In a scene in the play, the fishermen are in the middle of the huge Raimongol river, which is so vast that you cannot see its end, when clouds sweep through the sky. They do not ask the waves to recede. They submit, asking the boatman, to row the boat quickly and take them ashore, with the help of Bon Bibi.“When you see a wild animal, you should not fight but move out of its way. If a tiger has chosen you, only Ma Bon Bibi can save you,” says Anuja Adhikari, 37, from Lahripur village in Gosaba, who also plays the deity in the Bon Bibi’r Palagaan. She runs a kirana shop and catches fish and crabs in the forest. “The money I bring home runs the family. The only time I forget my troubles and feel happy is when I act and sing as Bon Bibi. I have faith that Bon Bibi will look after us,” she says.

A few years ago, when she was returning home after playing Dukhey’s mother in Bon Bibi’r Palagaan, Adhikari smelt the animal nearby. “The tiger had crossed the river from the forest into the village. I kept telling myself, ‘Ma achche, oshubida hobey na’ (Mother will look after me),” she says. She found the tiger in a cattle shed of a milkman. “If the tiger had not found its aahar (food) in a cow that day, I wouldn’t be alive.

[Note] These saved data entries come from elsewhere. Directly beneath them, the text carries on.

(* ===== verification/RlpTypes.v ===== *)
(** * Encoding and decoding by type ([rlp/encode.go], [rlp/decode.go], [rlp/typecache.go])

    The package derives a writer and a decoder from a Go type by reflection.  Here [typeinfo A] is
    such a pair for values of type [A], and every generator of the package is a function on them; a
    type of the program is the application of the generators that reflection would find.  A value is
    decoded into a fresh variable.  Interface types and recursive types are not modelled; a type with
    its own [EncodeRLP] and [DecodeRLP] is a [typeinfo] made of these methods. *)

From S2P Require Import Prelude Bytes Rlp RlpStream.

Set Default Proof Using "Type".

(** A writer appends to the buffer or returns an error. *)
Abbreviation W := (encBuffer -> Outcome (encBuffer + rlperror)).

Definition w_bind (m : W) (k : W) : W := fun w =>
  r ← m w; match r with inl w => k w | inr e => Ret (inr e) end.
Definition w_do (f : encBuffer -> encBuffer) : W := fun w => Ret (inl (f w)).

(** [type typeinfo struct]; the errors are about types that cannot be encoded. *)
Record typeinfo (A : Type) := mkInfo { ti_decoder : D A; ti_writer : A -> W }.
Arguments mkInfo {A} _ _.
Arguments ti_decoder {A} _.
Arguments ti_writer {A} _ _ _.

(** The same bytes as another Go type, for example a [common.Hash] as an integer. *)
Definition viewInfo {A B} (f : A -> B) (g : B -> A) (i : typeinfo A) : typeinfo B :=
  mkInfo (let! a := ti_decoder i in d_ret (f a)) (fun b => ti_writer i (g b)).

Definition wrapStreamError (err : rlperror) : rlperror :=
  match err with
  | ErrCanonInt => decodeError nonCanonicalInteger
  | ErrCanonSize => decodeError nonCanonicalSize
  | ErrExpectedList => decodeError expectedInputList
  | ErrExpectedString => decodeError expectedInputString
  | ErrUintOverflow => decodeError inputTooLong
  | errNotAtEOL => decodeError tooManyElements
  | _ => err
  end.

(** [if err != nil { return wrapStreamError(err, typ) }] *)
Definition wrapped {A} (m : D A) : D A :=
  r ← m; mret (match r with inl a => inl a | inr e => inr (wrapStreamError e) end).

(** ** Strings and integers *)

Definition decodeRawValue : D bytes := s_Raw.
Definition writeRawValue (val : bytes) : W := w_do (fun w => append_str w val).
Definition rawValueInfo : typeinfo bytes := mkInfo decodeRawValue writeRawValue.

Definition decodeUint (bits : Z) : D Z := wrapped (s_uint bits).
Definition writeUint (val : Z) : W := w_do (fun w => writeUint64 w val).
Definition uintInfo (bits : Z) : typeinfo Z := mkInfo (decodeUint bits) writeUint.

Definition decodeBool : D bool := wrapped s_Bool.
Definition boolInfo : typeinfo bool := mkInfo decodeBool (fun b => w_do (fun w => writeBool w b)).

(** [*big.Int]: [None] is nil. *)
Definition decodeBigInt : D Z := wrapped s_decodeBigInt.
Definition writeBigIntNoPtr (i : Z) : W := fun w =>
  if i <? 0 then Ret (inr ErrNegativeBigInt) else Ret (inl (writeBigInt w i)).
Definition writeBigIntPtr (ptr : option Z) : W :=
  match ptr with
  | None => w_do (fun w => append_str w [128])
  | Some i => writeBigIntNoPtr i
  end.
Definition bigIntPtrInfo : typeinfo (option Z) := mkInfo (let! i := decodeBigInt in d_ret (Some i)) writeBigIntPtr.
Definition bigIntInfo : typeinfo Z := mkInfo decodeBigInt writeBigIntNoPtr.

(** [*uint256.Int], as the integer it denotes *)
Definition decodeU256 : D Z := wrapped ReadUint256.
Definition writeU256IntNoPtr (i : Z) : W := w_do (fun w => writeUint256 w i).
Definition u256Info : typeinfo Z := mkInfo decodeU256 writeU256IntNoPtr.

Definition decodeByteSlice : D bytes := wrapped s_Bytes.
Definition writeByteSlice (val : bytes) : W := w_do (fun w => writeBytes w val).
Definition byteSliceInfo : typeinfo bytes := mkInfo decodeByteSlice writeByteSlice.

(** [decodeByteArray] into an array of [n] bytes *)
Definition decodeByteArray (n : Z) : D bytes :=
  let! (kind, size) := s_Kind in
  match kind with
  | KByte =>
      if n =? 0 then d_err (decodeError inputTooLong)
      else if 1 <? n then d_err (decodeError inputTooShort)
      else let! b := s_byteval in d_ret [b]
  | KString =>
      if n <? size then d_err (decodeError inputTooLong)
      else if size <? n then d_err (decodeError inputTooShort)
      else let! b := readFull n in wrapped (canonSize size b)
  | KList => d_err (wrapStreamError ErrExpectedString)
  end.

Definition makeByteArrayWriter (n : Z) (val : bytes) : W :=
  if n =? 0 then w_do (fun w => append_str w [128])
  else if n =? 1 then fun w =>
    b ← index val 0;
    Ret (inl (append_str w (if b <=? 127 then [b] else [129; b])))
  else w_do (fun w => append_str (encodeStringHeader w (len val)) val).

Definition byteArrayInfo (n : Z) : typeinfo bytes := mkInfo (decodeByteArray n) (makeByteArrayWriter n).

Definition hashInfo : typeinfo Hash := viewInfo be_val Hash_Bytes (byteArrayInfo 32).
Definition addressInfo : typeinfo Address := viewInfo be_val Address_Bytes (byteArrayInfo 20).

(** ** Lists *)

(** The loop of [decodeSliceElems]: every element but one of a type that reads nothing takes a byte. *)
Fixpoint decodeSliceLoop {A} (elemdec : D A) (fuel : nat) (acc : list A) : D (list A) :=
  match fuel with
  | O => st_fail OutOfFuel
  | S fuel =>
      r ← elemdec;
      match r with
      | inr EOL => d_ret acc
      | inr e => d_err e
      | inl a => decodeSliceLoop elemdec fuel (acc ++ [a])
      end
  end.

Definition decodeSliceElems {A} (elemdec : D A) : D (list A) :=
  s ← st_get; decodeSliceLoop elemdec (S (length (s_r s))) [].

Definition decodeListSlice {A} (elemdec : D A) : D (list A) :=
  let! size := wrapped s_List in
  if size =? 0 then let! _ := s_ListEnd in d_ret []
  else
    let! l := decodeSliceElems elemdec in
    let! _ := s_ListEnd in
    d_ret l.

Fixpoint decodeArrayLoop {A} (elemdec : D A) (n : nat) (acc : list A) : D (list A) :=
  match n with
  | O => d_ret acc
  | S n =>
      r ← elemdec;
      match r with
      | inr EOL => d_ret acc
      | inr e => d_err e
      | inl a => decodeArrayLoop elemdec n (acc ++ [a])
      end
  end.

(** [decodeListArray] into an array of [n] elements *)
Definition decodeListArray {A} (elemdec : D A) (n : nat) : D (list A) :=
  let! _ := wrapped s_List in
  let! l := decodeArrayLoop elemdec n [] in
  if (length l <? n)%nat then d_err (decodeError listTooFewElements)
  else let! _ := wrapped s_ListEnd in d_ret l.

(** The elements of a slice, as the tail of a struct writes them *)
Fixpoint writeElems {A} (elem : A -> W) (l : list A) : W :=
  match l with
  | [] => fun w => Ret (inl w)
  | a :: l => w_bind (elem a) (writeElems elem l)
  end.

(** [lh := w.list(); ...; w.listEnd(lh)] *)
Definition inList (m : W) : W := fun w =>
  let '(lh, w) := buf_list w in
  r ← m w;
  match r with
  | inl w => w ← listEnd w lh; Ret (inl w)
  | inr e => Ret (inr e)
  end.

Definition makeSliceWriter {A} (elem : A -> W) (l : list A) : W :=
  match l with
  | [] => w_do (fun w => append_str w [192])
  | _ => inList (writeElems elem l)
  end.

Definition sliceInfo {A} (e : typeinfo A) : typeinfo (list A) :=
  mkInfo (decodeListSlice (ti_decoder e)) (makeSliceWriter (ti_writer e)).

Definition listArrayInfo {A} (n : nat) (e : typeinfo A) : typeinfo (list A) :=
  mkInfo (decodeListArray (ti_decoder e) n) (makeSliceWriter (ti_writer e)).

(** A slice that distinguishes nil ([None]) from an empty one *)
Definition nilSliceInfo {A} (e : typeinfo A) : typeinfo (option (list A)) :=
  mkInfo (let! l := decodeListSlice (ti_decoder e) in d_ret (Some l))
    (fun l => makeSliceWriter (ti_writer e) (default [] l)).

(** ** Pointers: [None] is nil. *)

(** [makePtrWriter]; [nilKind] is [typeNilKind] of the element type and the tags. *)
Definition makePtrWriter {A} (nilKind : Kind) (elem : A -> W) (val : option A) : W :=
  match val with
  | Some a => elem a
  | None => w_do (fun w => append_str w [match nilKind with KString => 128 | _ => 192 end])
  end.

Definition makeSimplePtrDecoder {A} (elemdec : D A) : D (option A) := let! a := elemdec in d_ret (Some a).

Definition makeNilPtrDecoder {A} (nilKind : Kind) (elemdec : D A) : D (option A) :=
  let! (kind, size) := wrapped s_Kind in
  if negb (bool_decide (kind = KByte)) && (size =? 0) then
    if negb (bool_decide (kind = nilKind)) then d_err (decodeError wrongKindOfEmpty)
    else let! _ := d_do (st_modify rearm) in d_ret None
  else let! a := elemdec in d_ret (Some a).

(** Without a tag, and with [rlp:"nil"] (or [nilString], [nilList]) *)
Definition ptrInfo {A} (nilKind : Kind) (e : typeinfo A) : typeinfo (option A) :=
  mkInfo (makeSimplePtrDecoder (ti_decoder e)) (makePtrWriter nilKind (ti_writer e)).
Definition nilPtrInfo {A} (nilKind : Kind) (e : typeinfo A) : typeinfo (option A) :=
  mkInfo (makeNilPtrDecoder nilKind (ti_decoder e)) (makePtrWriter nilKind (ti_writer e)).

(** ** Structs *)

(** [reflect.Zero(typ)] and [IsZero] *)
Record zeroval (A : Type) := mkZero { zero : A; isZero : A -> bool }.
Arguments mkZero {A} _ _.
Arguments zero {A} _.
Arguments isZero {A} _ _.

Definition zeroPtr {A} : zeroval (option A) := mkZero None (fun o => bool_decide (o = None)).

(** The fields of a struct, which is a nested pair here: [fcons] is a field, with its zero value if it
    is optional ([field.optional]), [ftail] is the tail slice.  A tail after optional fields is not
    modelled. *)
Inductive fields : Type -> Type :=
  | fnil : fields ()
  | fcons {A B} (info : typeinfo A) (optional : option (zeroval A)) (rest : fields B) : fields (A * B)
  | ftail {A} (info : typeinfo A) : fields (list A).

(** [zeroFields]: all fields left are optional, as [ProcessFields] checks. *)
Fixpoint zeroFields {T} (fs : fields T) : Outcome T :=
  match fs with
  | fnil => Ret tt
  | fcons _ (Some z) rest => r ← zeroFields rest; Ret (zero z, r)
  | fcons _ None _ => Fail PanicExplicit
  | ftail _ => Fail Unmodelled
  end.

(** The loop over the fields in [makeStructDecoder] *)
Fixpoint decodeFields {T} (fs : fields T) : D T :=
  match fs with
  | fnil => d_ret tt
  | fcons info optional rest =>
      r ← ti_decoder info;
      match r with
      | inr EOL =>
          match optional with
          | Some z => let! r := d_do (st_lift (zeroFields rest)) in d_ret (zero z, r)
          | None => d_err (decodeError tooFewElements)
          end
      | inr e => d_err e
      | inl a => let! r := decodeFields rest in d_ret (a, r)
      end
  | ftail info => decodeSliceElems (ti_decoder info)
  end.

Definition makeStructDecoder {T} (fs : fields T) : D T :=
  let! _ := wrapped s_List in
  let! v := decodeFields fs in
  let! _ := wrapped s_ListEnd in
  d_ret v.

(** [lastField+1] after the loop of the writer: the optional fields at the end that are zero are left
    out; [seen] says that an optional field has been passed. *)
Fixpoint countFields {T} (seen : bool) (fs : fields T) : T -> Outcome nat :=
  match fs with
  | fnil => fun _ => Ret 0%nat
  | fcons _ None rest => fun v => n ← countFields seen rest v.2; Ret (S n)
  | fcons _ (Some z) rest => fun v =>
      n ← countFields true rest v.2;
      Ret (match n with O => if isZero z v.1 then 0%nat else 1%nat | _ => S n end)
  | ftail _ => fun _ => if seen then Fail Unmodelled else Ret 1%nat
  end.

(** The first [n] fields *)
Fixpoint writeFields {T} (n : nat) (fs : fields T) : T -> W :=
  match n, fs with
  | O, _ => fun _ w => Ret (inl w)
  | _, fnil => fun _ w => Ret (inl w)
  | S n, fcons info _ rest => fun v => w_bind (ti_writer info v.1) (writeFields n rest v.2)
  | _, ftail info => fun l => writeElems (ti_writer info) l
  end.

Definition makeStructWriter {T} (fs : fields T) (v : T) : W := fun w =>
  n ← countFields false fs v; inList (writeFields n fs v) w.

Definition structInfo {T} (fs : fields T) : typeinfo T := mkInfo (makeStructDecoder fs) (makeStructWriter fs).

(** ** Entry points *)

(** [EncodeToBytes(val)], [Encode(w, val)] *)
Definition encodeVal {A} (i : typeinfo A) (val : A) : Outcome (bytes + rlperror) :=
  r ← ti_writer i val emptyBuf;
  Ret (match r with inl w => inl (makeBytes w) | inr e => inr e end).

Definition decodeVal {A} (i : typeinfo A) (b : bytes) : Outcome (A + rlperror) := DecodeBytes (ti_decoder i) b.

(** [Encode] of a [[]any]: the writers of its elements *)
Definition encodeAny (l : list W) : Outcome (bytes + rlperror) :=
  r ← makeSliceWriter (fun w => w) l emptyBuf;
  Ret (match r with inl w => inl (makeBytes w) | inr e => inr e end).

(** A struct of a number, an optional pointer and a list *)
Definition demo_info : typeinfo (Z * (option Z * ())) :=
  structInfo (fcons (uintInfo 64) None (fcons bigIntPtrInfo (Some zeroPtr) fnil)).

Example demo_info_short : encodeVal demo_info (7, (None, tt)) = Ret (inl [193; 7]) /\ decodeVal demo_info [193; 7] = Ret (inl (7, (None, tt))).
Proof. split; reflexivity. Qed.
Example demo_info_long : encodeVal demo_info (0, (Some 300, tt)) = Ret (inl [196; 128; 130; 1; 44]) /\ decodeVal demo_info [196; 128; 130; 1; 44] = Ret (inl (0, (Some 300, tt))).
Proof. split; reflexivity. Qed.
Example demo_info_many : decodeVal demo_info [196; 1; 2; 3; 4] = Ret (inr (decodeError tooManyElements)).
Proof. reflexivity. Qed.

Through my performances, all I want to tell people is to have faith that Bon Bibi will save you,” she says.

Battered by cyclones through the ages, and now buffeted by the pandemic as well as Amphan, the Sundarbans is down to its last dreg of resilience. Life on the islands will only become harsher with the rise in sea temperatures and climate change. In this turmoil, the palagaan will also have to adapt, as it has in the past. While night-long ritual performances were still held, tourist lodges had become the new platform in the last few years, with shows tailored to suit foreigners or metropolitan Indians looking to experience an exotic Indian art.

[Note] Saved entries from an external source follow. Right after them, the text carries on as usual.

(** One element of a list *)
Lemma elem_reads a l s rest : ok a -> ready s -> s_r s = encode (it a) ++ encs l ++ rest ->
  room s (len (encode (it a)) + len (encs l)) ->
  exists s', ti_decoder e s = Ret (inl a, s') /\ advanced (len (encode (it a))) s s' /\ ready s' /\
    s_r s' = encs l ++ rest /\ room s' (len (encs l)).
Proof using He.
  intros Ha Hs E Hroom. pose proof (len_nonneg (encs l)) as H1. pose proof (len_nonneg (encode (it a))) as H2.
  destruct (c_reads _ _ _ He a Ha s (encs l ++ rest)) as (s' & Ed & Hadv); [done|done|eapply room_le; [|exact Hroom]; lia|].
  exists s'. split_and!; [done|done|apply Hadv| |by eapply room_advanced; [| |exact Hroom|exact Hadv]].
  rewrite (adv_r _ _ _ Hadv), E. unfold len. by rewrite Nat2Z.id, drop_app_length.
Qed.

But, increasingly, it is becoming hard to keep the faith. A few years ago, Sanjit used to play Dukhey in Bonbibi’r Palagaan. The family had a fishing boat at the time that cost Rs 15,000. During cyclone Aila in 2009, the boat was tied tightly to a tree by the side of the river. “When we went back after the storm, it was in splinters. Machine parts had been flung on the bank. Aila also destroyed our house, broke the river’s dam and flooded the island,” says Sanjit. He decided to end his career on stage. “I could also see that the days of Bon Bibi’r Palagaan were numbered. A lot of people are not accepting of the Bon Bibi faith anymore,” he says. Today, the 23-year-old is a construction worker in Tamil Nadu and other parts of West Bengal and an eco-tourism guide in the Sundarbans.

On the other hand, the island has sent out its first graduate from the National School of Drama in Delhi. Sajal Mondol, 38, who graduated in 2011, chose to return home to work in the local theatre form. He staged a major show of the palagaan in 2013 in the Sundarbans and Kolkata and was supported by the state’s ministry of culture. But he, too, discovered that the Sundarbans did not offer opportunities to an artiste.

Across the world, theatres are shutting down as a virus stipulates new rules of social interaction. Will the palagaan be staged again? Adhikari says, “Things will be all right, have faith in Bon Bibi. The pandemic will be over soon and we will, once again, sit together to pray and perform. After all, Sundarbans will not be Sundarbans without Bon Bibi.”